(* ===== verification/Polling.v ===== *)
(** * The timing of the monitor

    The timer of [queryNodes] fires every ten milliseconds; a round of
    requests starts in second 59 of a minute.  [polled] lists the minutes in
    which rounds start.  The theorems: no minute twice, every minute with
    ticks before and in its last second once, and the log file of the day as
    long as no minute is missed. *)

From Stdlib Require Import SpecFloat.
From stdpp Require Import sorting.
From S2P Require Import Prelude JSNum JSValue JSON JSDate NodeLib MonitorLog LogFiles LogFacts Monitor MonitorFacts.

(** ** Minutes *)

(** The number of the local minute of a time. *)
Definition minute_no (tz t : Z) : Z := ((t + tz) / 60000)%Z.

Lemma seconds_59 tz t : seconds_of tz t = 59%Z ↔ (59000 ≤ (t + tz) mod 60000)%Z.
Proof. unfold seconds_of, local_ms, ms_per_day. divlia. Qed.

Lemma minute_no_mono tz t t' : (t ≤ t')%Z → (minute_no tz t ≤ minute_no tz t')%Z.
Proof. unfold minute_no. intros. apply Z.div_le_mono; lia. Qed.

(** After a time in second 59, a time in another second is in a later minute. *)
Lemma next_minute tz p t : (p ≤ t)%Z → seconds_of tz p = 59%Z → seconds_of tz t ≠ 59%Z →
  (minute_no tz p < minute_no tz t)%Z.
Proof. rewrite !seconds_59. unfold minute_no. intros. divlia. Qed.

Lemma minute_index_no tz t : minute_index tz t = (minute_no tz t mod 1440)%Z.
Proof. unfold minute_index, hours_of, minutes_of, local_ms, minute_no, ms_per_day. divlia. Qed.

Lemma local_day_no tz t : local_day tz t = (minute_no tz t / 1440)%Z.
Proof. unfold local_day, minute_no, ms_per_day. divlia. Qed.

(** ** Rounds *)

Section rounds.
Context (tz : Z) (dirname : string).

Definition tick_time (e : event) : option Z := match e with Tick t => Some t | _ => None end.
Definition ticks (es : list event) : list Z := omap tick_time es.

(** The minutes in which a round starts. *)
Fixpoint polled (s : monitor) (es : list event) : list Z :=
  match es with
  | [] => []
  | e :: es' =>
      match tick_time e with
      | Some now => if polls tz s now then [minute_no tz now] else []
      | None => []
      end ++ polled (step tz dirname s e) es'
  end.

Lemma step_frame s e : wf_monitor s → tick_time e = None →
  g_is_queried (step tz dirname s e) = g_is_queried s ∧ g_file (step tz dirname s e) = g_file s.
Proof.
  intros Hw He. unfold step. destruct e as [now|i r|c|c|err]; try done; cbn [handle].
  - destruct (pending s !! i) as [rq|] eqn:E.
    + pose proof (wf_pending s Hw) as Hp. eapply Forall_lookup in Hp as [n En]; [|exact E].
      by destruct (respond_quiet s i r rq n (λ _, True) E En ltac:(done)) as [_ _ _ _ -> _ _ -> _ _].
    + unfold respond. cbv [mbind M_bind gets]. by rewrite E.
  - unfold log_error. cbv [mbind M_bind gets]. by destruct (g_logger s).
Qed.

Lemma step_tick_queried s now : wf_monitor s →
  g_is_queried (step tz dirname s (Tick now)) = (seconds_of tz now =? 59)%Z.
Proof.
  intros Hw. unfold step. cbn [handle]. rewrite tick_spec by done. unfold polls. cbn [snd].
  destruct (seconds_of tz now =? 59)%Z; [|done]. by destruct (g_is_queried s) eqn:E.
Qed.

Lemma ticks_cons_inv e es :
  StronglySorted Z.le (ticks (e :: es)) →
  StronglySorted Z.le (ticks es) ∧ ∀ t, tick_time e = Some t → Forall (Z.le t) (ticks es).
Proof.
  unfold ticks. cbn [omap list_omap]. destruct (tick_time e); intros H; [|done].
  apply StronglySorted_inv in H as [Hs Hf]. split; [done|]. by intros ? [= <-].
Qed.

(** The rounds of the ticks to come are in minutes from [b] on: when no round
    was started, because the ticks are; after a round at [p], because a tick
    in another second must come first. *)
Lemma polled_from es : ∀ s b,
  wf_monitor s → StronglySorted Z.le (ticks es) →
  (if g_is_queried s
   then ∃ p, seconds_of tz p = 59%Z ∧ b = (minute_no tz p + 1)%Z ∧ Forall (Z.le p) (ticks es)
   else Forall (λ t, (b ≤ minute_no tz t)%Z) (ticks es)) →
  StronglySorted Z.lt (polled s es) ∧ Forall (Z.le b) (polled s es).
Proof.
  induction es as [|e es IH]; intros s b Hw Hs Hb; [by repeat constructor|].
  apply ticks_cons_inv in Hs as [Hs Hle]. pose proof (proj2 (handle_ok tz dirname e s Hw)) as Hw'.
  cbn [polled]. unfold ticks in Hb. cbn [omap list_omap] in Hb. fold (ticks es) in Hb.
  destruct (tick_time e) as [now|] eqn:Et.
  2: { apply IH; [done..|]. by rewrite (proj1 (step_frame _ _ Hw Et)). }
  specialize (Hle now eq_refl). destruct e; simplify_eq/=.
  pose proof (step_tick_queried s now Hw) as Hq. unfold polls.
  destruct (Z.eqb_spec (seconds_of tz now) 59) as [E59|E59]; cbn [andb].
  - destruct (g_is_queried s) eqn:Eq; cbn [negb app].
    + destruct Hb as (p & Hp & -> & Hb). apply Forall_cons in Hb as [Hpn Hb].
      apply IH; [done..|]. rewrite Hq. by exists p.
    + apply Forall_cons in Hb as [Hbn Hb].
      destruct (IH (step tz dirname s (Tick now)) (minute_no tz now + 1)%Z) as [IH1 IH2]; [done|done| |].
      { rewrite Hq. by exists now. }
      split; constructor; try done; (eapply Forall_impl; [exact IH2|]); simpl; lia.
  - cbn [app]. apply IH; [done..|]. rewrite Hq. destruct (g_is_queried s).
    + destruct Hb as (p & Hp & -> & Hb). apply Forall_cons in Hb as [Hpn Hb].
      pose proof (next_minute tz p now Hpn Hp E59). eapply Forall_impl; [exact Hle|]. intros t Ht. simpl in Ht.
      pose proof (minute_no_mono tz now t Ht). lia.
    + by apply Forall_cons in Hb as [_ Hb].
Qed.

(** With no round started for the current second, a tick in second 59 before
    which all ticks are in its minute finds its minute polled. *)
Lemma polled_by es1 es2 b : ∀ s,
  wf_monitor s → g_is_queried s = false → seconds_of tz b = 59%Z →
  Forall (λ t, minute_no tz t = minute_no tz b) (ticks es1) →
  minute_no tz b ∈ polled s (es1 ++ Tick b :: es2).
Proof.
  induction es1 as [|e es1 IH]; intros s Hw Hq Hb Ht; cbn [app polled].
  - cbn [tick_time]. unfold polls. rewrite Hq, Hb. cbn. set_solver.
  - pose proof (proj2 (handle_ok tz dirname e s Hw)) as Hw'. apply elem_of_app.
    unfold ticks in Ht. cbn [omap list_omap] in Ht. fold (ticks es1) in Ht.
    destruct (tick_time e) as [now|] eqn:Et.
    + destruct e; simplify_eq/=. apply Forall_cons in Ht as [Hn Ht]. unfold polls. rewrite Hq, andb_true_r.
      pose proof (step_tick_queried s now Hw) as Hq'.
      destruct (Z.eqb_spec (seconds_of tz now) 59) as [E|E]; [left; set_solver|].
      right. by apply IH.
    + right. apply IH; try done. by rewrite (proj1 (step_frame _ _ Hw Et)).
Qed.

Lemma ticks_app es1 es2 : ticks (es1 ++ es2) = ticks es1 ++ ticks es2.
Proof. apply omap_app. Qed.

Lemma polled_app es1 es2 : ∀ s, polled s (es1 ++ es2) = polled s es1 ++ polled (run tz dirname s es1) es2.
Proof.
  induction es1 as [|e es1 IH]; intros s; [done|]. cbn [app polled]. rewrite IH, <-app_assoc. done.
Qed.
End rounds.


Definition sample_ticks : list event :=
  [Tick 58990; Tick 59000; Tick 59010; ClientConnect 0; Tick 60000; Tick 118999; Tick 119005].




(** ** The file of the day *)

(** Rounds that miss no minute: each is in the minute of the one before or the next. *)
Fixpoint no_minute_missed (m : Z) (ms : list Z) : Prop :=
  match ms with
  | [] => True
  | m' :: ms' => (m' = m ∨ m' = m + 1)%Z ∧ no_minute_missed m' ms'
  end.

Lemma file_after tz dirname es : ∀ s m,
  valid_offset tz → dirname ≠ "" → wf_monitor s → Forall valid_time (ticks es) →
  g_file s = Some (day_path dirname (m / 1440)) → no_minute_missed m (polled tz dirname s es) →
  g_file (run tz dirname s es) = Some (day_path dirname (default m (last (polled tz dirname s es)) / 1440)).
Proof.
  induction es as [|e es IH]; intros s m Htz Hdir Hw Hv Hf Hm; [done|].
  pose proof (proj2 (handle_ok tz dirname e s Hw)) as Hw'. cbn [polled] in *. unfold ticks in Hv.
  cbn [omap list_omap] in Hv. fold (ticks es) in Hv. change (run tz dirname s (e :: es)) with (run tz dirname (step tz dirname s e) es).
  destruct (tick_time e) as [now|] eqn:Et.
  2: { apply IH; try done. by rewrite (proj2 (step_frame tz dirname s e Hw Et)). }
  destruct e; simplify_eq/=. apply Forall_cons in Hv as [Hnow Hv].
  assert (g_file (step tz dirname s (Tick now)) =
    if polls tz s now && (minute_index tz now =? 0)%Z then Some (getFileName tz dirname (Some now)) else g_file s) as Hg.
  { unfold step. cbn [handle]. rewrite tick_spec by done. cbn [snd]. destruct (polls tz s now); [|by destruct (_ =? _)%Z].
    unfold new_day. by destruct (_ =? 0)%Z. }
  destruct (polls tz s now); cbn [app andb] in *; [|by apply IH; rewrite ?Hg].
  destruct Hm as [Hm Hms]. rewrite (IH _ (minute_no tz now)); try done.
  - rewrite last_cons. by destruct (last (polled tz dirname _ es)).
  - rewrite Hg, getFileName_day, local_day_no, minute_index_no by done.
    destruct (Z.eqb_spec (minute_no tz now mod 1440) 0) as [E|E]; [done|].
    rewrite Hf. do 2 f_equal. clear -Hm E. destruct Hm as [Hm|Hm]; rewrite Hm in *; [done|]. divlia.
Qed.

(** Records go to the file of their day: as long as no minute is missed
    from the start of the program on, the current log file is at every moment
    the file of the local day of the last round (or of the start, before the
    first round). *)
Theorem file_of_the_day tz dirname addrs ex entries now es :
  valid_offset tz → dirname ≠ "" → valid_time now → Forall valid_time (ticks es) →
  let s := (boot tz dirname addrs ex entries now initial).2 in
  no_minute_missed (minute_no tz now) (polled tz dirname s es) →
  g_file (run tz dirname s es) =
    Some (day_path dirname (default (minute_no tz now) (last (polled tz dirname s es)) / 1440)).
Proof.
  intros Htz Hdir Hnow Hv s. destruct (boot_spec tz dirname addrs ex entries now) as (s0 & Es & Hw & _ & Hf & _).
  assert (s = s0) as -> by (unfold s; by rewrite Es). apply file_after; try done.
  by rewrite Hf, getFileName_day, local_day_no.
Qed.

Lemma file_of_the_day_witness :
  g_file (run 0 "/srv" (boot 0 "/srv" ["localhost:9001"] true 0 86340000 initial).2 [Tick 86399500; Tick 86400000; Tick 86459500]) =
    Some (day_path "/srv" (default (minute_no 0 86340000) (last (polled 0 "/srv"
      (boot 0 "/srv" ["localhost:9001"] true 0 86340000 initial).2 [Tick 86399500; Tick 86400000; Tick 86459500])) / 1440)).
Proof.
  apply file_of_the_day.
  - unfold valid_offset. lia.
  - discriminate.
  - unfold valid_time. lia.
  - repeat constructor; unfold valid_time; lia.
  - vm_compute. intuition congruence.
Defined.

[Assignment] Go through the data and gather every line that holds "event".

[Final answer]
Definition tick_time (e : event) : option Z := match e with Tick t => Some t | _ => None end.
Definition ticks (es : list event) : list Z := omap tick_time es.
Fixpoint polled (s : monitor) (es : list event) : list Z :=
Definition sample_ticks : list event :=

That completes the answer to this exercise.